#### Data provided

(** * Image Assurance operator: reconciler and configuration syncer

    A shallow embedding of
    - [pkg/controller/imageassurance/imageassurance_controller.go]
      (the [Reconcile] method and its helpers, and [add], which registers
      the watches), and
    - the [configsync] package's [syncer] (its [run] loop with
      [NewSyncer], [StartPeriodicSync] and [Error], for which one
      synchronization is a function of the world that returns an error or
      nil; and [syncConfigMap] with [getAPICertificate] on their own),
    followed by the properties of the two control loops.

    Go values are modelled as follows.  A function returning [(T, error)]
    returns [result T]; [map[string]string] and [map[string][]byte] are
    stdpp finite maps; every call that leaves the controller (the
    Kubernetes client, the [utils], [imageset], [components] and [render]
    packages, the status manager) is a field of a record of collaborators
    acting on an abstract world, and the calls whose order matters are
    recorded in a trace. *)

From Stdlib Require Import ZArith List Bool Lia Ascii String.
From stdpp Require Import base option strings gmap.

Import ListNotations.
Open Scope string_scope.

(** ** Go preliminaries *)

(** The [error] interface.  [ApiError] is an error value handed back by a
    collaborator; its flag is what [errors.IsNotFound] answers.  [Errorf]
    is a value built with [fmt.Errorf] and the verbs [%s], [%q] or [%v],
    which never satisfies [errors.IsNotFound]. *)
Inductive error : Type :=
| ApiError (notFound : bool) (msg : string)
| Errorf (msg : string).

Definition Error (e : error) : string :=
  match e with
  | ApiError _ msg => msg
  | Errorf msg => msg
  end.

Definition IsNotFound (e : error) : bool :=
  match e with
  | ApiError nf _ => nf
  | Errorf _ => false
  end.

(** [(T, error)] where the value is only meaningful when the error is nil. *)
Inductive result (A : Type) : Type :=
| Ok (a : A)
| Err (e : error).
Arguments Ok {A} a.
Arguments Err {A} e.

(** The verb [%q] on a string without characters that need escaping. *)
Definition dquote : string := String "034"%char EmptyString.
Definition quote (s : string) : string := dquote +:+ s +:+ dquote.

(** Go's [string(bytes)] and [[]byte(s)]. *)
Definition bytes : Type := list Byte.byte.
Definition bytes_of_string (s : string) : bytes := String.list_byte_of_string s.

(** [time.Duration] counts nanoseconds. *)
Definition Second : Z := 1000000000%Z.

(** ** Kubernetes and operator objects *)

Record NamespacedName : Type := {
  Name : string;
  Namespace : string
}.

Record ConfigMap : Type := {
  cmName : NamespacedName;
  cmData : gmap string string
}.

Record Secret : Type := {
  secName : NamespacedName;
  secData : gmap string bytes
}.

Record Container : Type := { Image : string }.

(** [batchv1.JobStatus]: the two counters the controller reads. *)
Record JobStatus : Type := {
  Succeeded : Z;
  Failed : Z
}.

(** [batchv1.Job]; [Containers] is [Spec.Template.Spec.Containers]. *)
Record Job : Type := {
  Containers : list Container;
  Status : JobStatus
}.

Record Deployment : Type := { depName : NamespacedName }.

(** [operatorv1.ImageAssurance]; [iaState] is [Status.State]. *)
Record ImageAssurance : Type := {
  iaName : string;
  iaState : string
}.

Record Authentication : Type := { authState : string }.

Record InstallationSpec : Type := {
  Registry : string;
  ImagePath : string;
  ImagePrefix : string
}.

(** [components.component]. *)
Record component : Type := {
  compImage : string;
  compVersion : string
}.

(** [reconcile.Result]. *)
Record Result : Type := {
  Requeue : bool;
  RequeueAfter : Z
}.

Definition Result_zero : Result := {| Requeue := false; RequeueAfter := 0 |}.

(** What a sentence [client.Get] fetched, for the trace. *)
Inductive Object : Type :=
| ObjConfigMap (cm : ConfigMap)
| ObjSecret (s : Secret)
| ObjJob (j : Job)
| ObjDeployment (d : Deployment).

(** How a statement of a function body ends: it falls through with a
    value, the function returns, or the goroutine panics. *)
Inductive Outcome (R A : Type) : Type :=
| Continue (a : A)
| Return (r : R)
| Panic.
Arguments Continue {R A} a.
Arguments Return {R A} r.
Arguments Panic {R A}.

Module Controller.

(** The functions of the controller that call [client.Get] themselves. *)
Inductive CallSite : Type :=
| In_getPGConfig
| In_getOrCreatePGUserSecret
| In_getAdminPGUserSecret
| In_getPGCertSecret
| In_getTenantKey
| In_getMigratorJob
| In_componentsUp.

(** What the controller can be made to watch. *)
Inductive Watched : Type :=
| WatchImageAssurance
| WatchAuthentication
| WatchImageSet
| WatchNetwork
| WatchConfigMap (nn : NamespacedName)
| WatchSecret (nn : NamespacedName)
| WatchJob (nn : NamespacedName)
| WatchDeployment (nn : NamespacedName).

(** Constants of the packages [imageassurance], [render], [rmeta],
    [operatorv1], [components] and [common] that the controller names. *)
Record Consts : Type := {
  OperatorNamespace : string;
  NameSpaceImageAssurance : string;
  PGConfigMapName : string;
  PGConfigHostKey : string;
  PGConfigNameKey : string;
  PGConfigPortKey : string;
  PGConfigOrgIDKey : string;
  PGConfigOrgNameKey : string;
  PGUserSecretName : string;
  PGAdminUserSecretName : string;
  PGUserSecretKey : string;
  PGUserPassKey : string;
  PGCertSecretName : string;
  PGServerCAKey : string;
  PGClientKeyKey : string;
  PGClientCertKey : string;
  TenantKeyName : string;
  EncryptionKeyName : string;
  APICertSecretName : string;
  ManagerInternalTLSSecretName : string;
  ManagerInternalSecretKeyName : string;
  ManagerInternalSecretCertName : string;
  ResourceNameImageAssuranceAPI : string;
  ResourceNameImageAssuranceScanner : string;
  ResourceNameImageAssuranceCAW : string;
  ResourceNameImageAssuranceDBMigrator : string;
  ComponentImageAssuranceDBMigrator : component;
  TigeraStatusReady : string;
  OSTypeLinux : string;
  DefaultCertificateDuration : Z
}.

(** [corev1.TLSPrivateKeyKey] and [corev1.TLSCertKey]. *)
Definition TLSPrivateKeyKey : string := "tls.key".
Definition TLSCertKey : string := "tls.crt".

Section Reconciler.

(** The cluster and everything else outside the controller; the key
    validator configuration, the image set and the installation variant
    are opaque to the controller. *)
Context {World KeyValidatorConfig ImageSet Variant : Type}.

(** [imageassurance.Config], the input of the renderer. *)
Record Config : Type := {
  PullSecrets : list Secret;
  Installation : InstallationSpec;
  OsType : string;
  PGConfig : ConfigMap;
  PGAdminUserSecret : Secret;
  PGCertSecret : Secret;
  PGUserSecret : Secret;
  TLSSecret : Secret;
  InternalMgrSecret : Secret;
  NeedsMigrating : bool;
  ComponentsUp : bool;
  KeyValidatorConfig_ : KeyValidatorConfig;
  TenantKey : Secret
}.

(** [render.Component], as the controller builds them. *)
Inductive Component : Type :=
| NewPassthrough (objs : list Secret)
| ImageAssuranceComponent (cfg : Config).

(** A call on a collaborator: it sees the world and may change it. *)
Definition Call (A : Type) : Type := World -> A * World.

Record Collaborators : Type := {
  (* sigs.k8s.io/controller-runtime client *)
  clientGetConfigMap : NamespacedName -> Call (result ConfigMap);
  clientGetSecret : NamespacedName -> Call (result Secret);
  clientGetJob : NamespacedName -> Call (result Job);
  clientGetDeployment : NamespacedName -> Call (result Deployment);
  clientStatusUpdate : ImageAssurance -> Call (option error);
  (* pkg/controller/utils *)
  GetImageAssurance : Call (result ImageAssurance);
  GetInstallation : Call (result (Variant * InstallationSpec));
  GetNetworkingPullSecrets : InstallationSpec -> Call (result (list Secret));
  ValidateCertPair : string -> string -> string -> string -> Call (result (option Secret));
  EnsureCertificateSecret :
    string -> option Secret -> string -> string -> Z -> list string -> Call (result Secret);
  RandomPassword : nat -> Call (result string);
  GetAuthentication : Call (option Authentication * option error);
  GetKeyValidatorConfig : option Authentication -> string -> Call (result KeyValidatorConfig);
  CreateOrUpdateOrDelete : ImageAssurance -> Component -> Call (option error);
  (* pkg/controller/utils/imageset, pkg/components, pkg/dns *)
  GetImageSet : Variant -> Call (result (option ImageSet));
  ValidateImageSet : option ImageSet -> option error;
  ApplyImageSet : Variant -> list Component -> Call (option error);
  GetReference : component -> string -> string -> string -> option ImageSet -> result string;
  GetServiceDNSNames : string -> string -> string -> list string;
  (* pkg/controller/status *)
  IsAvailable : Call bool;
  (* fmt's %v on a job status *)
  sprintJobStatus : JobStatus -> string
}.

(** What one reconciliation attempt did, newest event first. *)
Inductive Event : Type :=
| EvGet (site : CallSite) (key : NamespacedName) (r : result Object)
| EvGetAuthentication (cr : option Authentication) (err : option error)
| EvOnCRNotFound
| EvSetDegraded (reason detail : string)
| EvClearDegraded
| EvIsAvailable (b : bool)
| EvRender (cfg : Config)
| EvApplyImageSet (cs : list Component) (err : option error)
| EvCreateOrUpdateOrDelete (c : Component) (err : option error)
| EvStatusUpdate (ia : ImageAssurance) (err : option error).

Record St : Type := {
  world : World;
  trace : list Event
}.

Definition M (R A : Type) : Type := St -> Outcome R A * St.

Definition ret {R A} (a : A) : M R A := fun st => (Continue a, st).

Definition bind {R A B} (m : M R A) (k : A -> M R B) : M R B :=
  fun st =>
    match m st with
    | (Continue a, st') => k a st'
    | (Return r, st') => (Return r, st')
    | (Panic, st') => (Panic, st')
    end.

Definition return_ {R A} (r : R) : M R A := fun st => (Return r, st).

Definition panic {R A} : M R A := fun st => (Panic, st).

Definition emit {R} (e : Event) : M R unit :=
  fun st => (Continue tt, {| world := world st; trace := e :: trace st |}).

Definition call {R A} (c : Call A) : M R A :=
  fun st => let '(a, w) := c (world st) in (Continue a, {| world := w; trace := trace st |}).

(** Calling a function: its [return] is the value of the call. *)
Definition invoke {R A} (body : M A A) : M R A :=
  fun st =>
    match body st with
    | (Continue a, st') => (Continue a, st')
    | (Return a, st') => (Continue a, st')
    | (Panic, st') => (Panic, st')
    end.


Declare Scope go_scope.
Delimit Scope go_scope with go.
Notation "x <- m ;; k" := (bind m (fun x => k))
  (at level 63, m at next level, right associativity) : go_scope.
Notation "m ;;; k" := (bind m (fun _ => k))
  (at level 63, right associativity) : go_scope.
Local Open Scope go_scope.

(** [if cond { body }] where the body ends in [return] or falls through. *)
Definition when {R} (cond : bool) (body : M R unit) : M R unit :=
  if cond then body else ret tt.

Variable K : Consts.
Variable X : Collaborators.

(** ** The client and the status manager, with their calls recorded *)

Definition as_object {A} (f : A -> Object) (r : result A) : result Object :=
  match r with
  | Ok a => Ok (f a)
  | Err e => Err e
  end.

Definition getConfigMap {R} (site : CallSite) (nn : NamespacedName) : M R (result ConfigMap) :=
  r <- call (clientGetConfigMap X nn) ;;
  emit (EvGet site nn (as_object ObjConfigMap r)) ;;;
  ret r.

Definition getSecret {R} (site : CallSite) (nn : NamespacedName) : M R (result Secret) :=
  r <- call (clientGetSecret X nn) ;;
  emit (EvGet site nn (as_object ObjSecret r)) ;;;
  ret r.

Definition getJob {R} (site : CallSite) (nn : NamespacedName) : M R (result Job) :=
  r <- call (clientGetJob X nn) ;;
  emit (EvGet site nn (as_object ObjJob r)) ;;;
  ret r.

Definition getDeployment {R} (site : CallSite) (nn : NamespacedName) : M R (result Deployment) :=
  r <- call (clientGetDeployment X nn) ;;
  emit (EvGet site nn (as_object ObjDeployment r)) ;;;
  ret r.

#### What you need to do
From the entries above, write out only the lines starting at the line that holds "fun st => let" and ending at the line that holds "match body st with", keeping both and matching them exactly.

#### Solution to the exercise
  fun st => let '(a, w) := c (world st) in (Continue a, {| world := w; trace := trace st |}).

(** Calling a function: its [return] is the value of the call. *)
Definition invoke {R A} (body : M A A) : M R A :=
  fun st =>
    match body st with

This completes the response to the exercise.